Tencent released a super powerful computing cluster | Helping enterprises to train large AI models on the cloud

On April 13, Tencent reported that for large model training, Tencent released a super computing power cluster.

This domestic ultra-powerful computing cluster is the new generation of HCC (High-Performance Computing Cluster) newly released by Tencent Cloud for large-scale model training. The overall performance has increased by 3 times compared with the past.

It is equipped with NVIDIA H800 Tensor Core GPU, which can provide high-performance, high-bandwidth, and low-latency intelligent computing support.

The current hot artificial intelligence large-scale model training is inseparable from high-performance computing power clusters.
We are very happy to share this good news with you as soon as possible.

What is computing cluster

General computating is performed by a computing chip.

However, when encountering massive calculations, a single chip cannot support it. It is necessary to connect thousands of servers through the network to form a large-scale computing power cluster, and work together to become higher and stronger.

A large artificial intelligence model usually needs to be trained with trillions of words, and the number of parameters has also “surge” to trillions. At this time, only high-performance computing clusters can handle it.

What does ultra-powerful computing cluster depend on?

The “powerfulness” of a computing power cluster is jointly determined by the computing power of a single machine, network, and storage. Like a firm wooden barrel, neither is indispensable.

Tencent Cloud’s next-generation cluster can provide high-performance, high-bandwidth, and low-latency intelligent computing support for large-scale model training through collaborative optimization of stand-alone computing power, network architecture, and storage performance.

In general, it has the following characteristics:

–In terms of computing, the performance is powerful——

On the basis of the maximum optimization of single-point computing performance, we also combine different types of chips, GPU+CPU, so that each chip can go to the most appropriate place and do what it is best at.

–In terms of network, the bandwidth is sufficient——

GPUs are good at parallel computing and can do multiple tasks at once. Our self-developed Xingmai high-performance network allows tens of thousands of GPUs to “ventilate” each other, and the information transmission is fast without traffic jams. A beautiful cooperative battle has been fought, and the training efficiency of large-scale model clusters has increased by 20%.

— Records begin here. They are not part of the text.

(** * TVS-Request: the stationery request tracker of [src/App.tsx]

    A shallow embedding of the state container behind the single-page
    application: the report store, the stock ledger and the event handlers
    that reconcile the two, the manual stock editor, the weekly bucketing of
    reports, the start-up migration of persisted stock and the PDF import.

    Conventions of the embedding.
    - A JavaScript number holding a quantity is an integer of [Z].
      [parseInt] rounds what it reads to a double; the sums and differences
      of the handlers are those of the integers, which they are as long as
      the quantities stay within [Number.MAX_SAFE_INTEGER].
    - A [Record<string, T>] is a [gmap string T]. [Object.entries] and
      [for ... in] enumerate a map through [map_to_list]; no key occurs
      twice in such an enumeration, and its order is the one of [gmap]
      rather than the insertion order of the engine. A plain object also
      answers to the names of [Object.prototype]: where a loop of the
      source reads a name that may be one of them, [readOr0] says so.
    - React state is passed explicitly: a handler takes the state its
      closure captured and returns the next state together with the
      effects it raised (the [alert] calls).
    - [new Date().toISOString().split('T')[0]] is the parameter [today] of a
      handler, [new Date().toISOString()] the parameter [now]; the time
      zone of the browser is the parameter [offset] of the list of weeks. *)

From Stdlib Require Import Ascii String ZArith Lia.
From stdpp Require Import gmap strings list fin_maps pretty sorting.

#[local] Open Scope Z_scope.
#[local] Open Scope string_scope.

(** ** Reports and stock entries *)

(** [status: 'Process' | 'Done'] of [src/types.ts]. *)
Inductive Status := Process | Done.

#[global] Instance Status_eq_dec : EqDecision Status.
Proof. solve_decision. Defined.

(** [Omit<Report, 'id'>]: the form draft, and the payload of a report. *)
Record FormData := mkFormData {
  requesterName : string;
  campus : string;
  importDate : string;
  exportDate : string;
  items : gmap string Z;
  status : Status
}.

(** [interface Report]: [{ id, ...fields }]. *)
Record Report := mkReport {
  id : string;
  fields : FormData
}.

(** [interface StockItem]. *)
Record StockItem := mkStockItem {
  quantity : Z;
  lastInDate : string;
  lastOutDate : string;
  lastUpdateQuantity : Z
}.

Definition initialFormData : FormData :=
  mkFormData "" "" "" "" ∅ Process.

(** The object literal
    [{ quantity: 0, lastInDate: '', lastOutDate: '', lastUpdateQuantity: 0 }]
    that the source writes in four places. *)
Definition emptyStockItem : StockItem := mkStockItem 0 "" "" 0.

(** ** Application state and effects *)

Record AppState := mkAppState {
  reports : list Report;
  formData : FormData;
  selectedReportId : option string;
  stock : gmap string StockItem;
  tempStock : gmap string StockItem;
  isEditingStock : bool;
  isConfirmingDelete : bool;
  isConfirmingClearStock : bool
}.

Inductive Effect :=
  | Alert (message : string).

Definition set_stock (s : gmap string StockItem) (st : AppState) : AppState :=
  mkAppState (reports st) (formData st) (selectedReportId st) s
             (tempStock st) (isEditingStock st) (isConfirmingDelete st)
             (isConfirmingClearStock st).

Definition set_reports (rs : list Report) (st : AppState) : AppState :=
  mkAppState rs (formData st) (selectedReportId st) (stock st)
             (tempStock st) (isEditingStock st) (isConfirmingDelete st)
             (isConfirmingClearStock st).

Definition set_formData (f : FormData) (st : AppState) : AppState :=
  mkAppState (reports st) f (selectedReportId st) (stock st)
             (tempStock st) (isEditingStock st) (isConfirmingDelete st)
             (isConfirmingClearStock st).

Definition set_selectedReportId (o : option string) (st : AppState) : AppState :=
  mkAppState (reports st) (formData st) o (stock st)
             (tempStock st) (isEditingStock st) (isConfirmingDelete st)
             (isConfirmingClearStock st).

Definition set_tempStock (s : gmap string StockItem) (st : AppState) : AppState :=
  mkAppState (reports st) (formData st) (selectedReportId st) (stock st)
             s (isEditingStock st) (isConfirmingDelete st)
             (isConfirmingClearStock st).

Definition set_isEditingStock (b : bool) (st : AppState) : AppState :=
  mkAppState (reports st) (formData st) (selectedReportId st) (stock st)
             (tempStock st) b (isConfirmingDelete st)
             (isConfirmingClearStock st).

Definition set_isConfirmingDelete (b : bool) (st : AppState) : AppState :=
  mkAppState (reports st) (formData st) (selectedReportId st) (stock st)
             (tempStock st) (isEditingStock st) b
             (isConfirmingClearStock st).

Definition set_isConfirmingClearStock (b : bool) (st : AppState) : AppState :=
  mkAppState (reports st) (formData st) (selectedReportId st) (stock st)
             (tempStock st) (isEditingStock st) (isConfirmingDelete st) b.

–In terms of storage, reading is fast——

When training a large model, thousands of servers will read a batch of data sets at the same time. If the loading time is too long, it will also become a shortcoming of the wooden barrel. Our latest self-developed storage architecture classifies data into different “containers” for different scenarios, making reading faster and more efficient.

Helping enterprises to train their large models on the cloud

With the sharp increase in the demand for computing power, the price of purchasing GPUs by yourself is expensive, even if you have money, you can’t buy them, which brings great pressure to start-ups and small and medium-sized enterprises. Our new generation of HCC clusters can help train large models on the cloud, hoping to relieve their pressure.

Our self-developed training framework, AngelPTM, internally supports the training of the Tencent Hunyuan large model, and has also provided external services through Tencent Cloud. In October last year, it completed the first trillion-parameter large-scale model training and shortened the training time by 80%.

We have large model capabilities and toolboxes that can help companies fine-tune training according to specific scenarios, improve production efficiency, and quickly create and deploy AI applications.

Our self-developed chips have been mass-produced, including the Zixiao chip for AI reasoning. It adopts a self-developed storage-computing architecture and a self-developed acceleration module, which can provide up to 3 times the computation acceleration performance and more than 45% overall cost savings.

In general, we are taking the new generation of HCC as a benchmark, based on self-developed chips, self-developed servers and other methods, integrating software and hardware, to create a high-performance AIGC-oriented intelligent computing network, and continue to accelerate the innovation of the whole society on the cloud.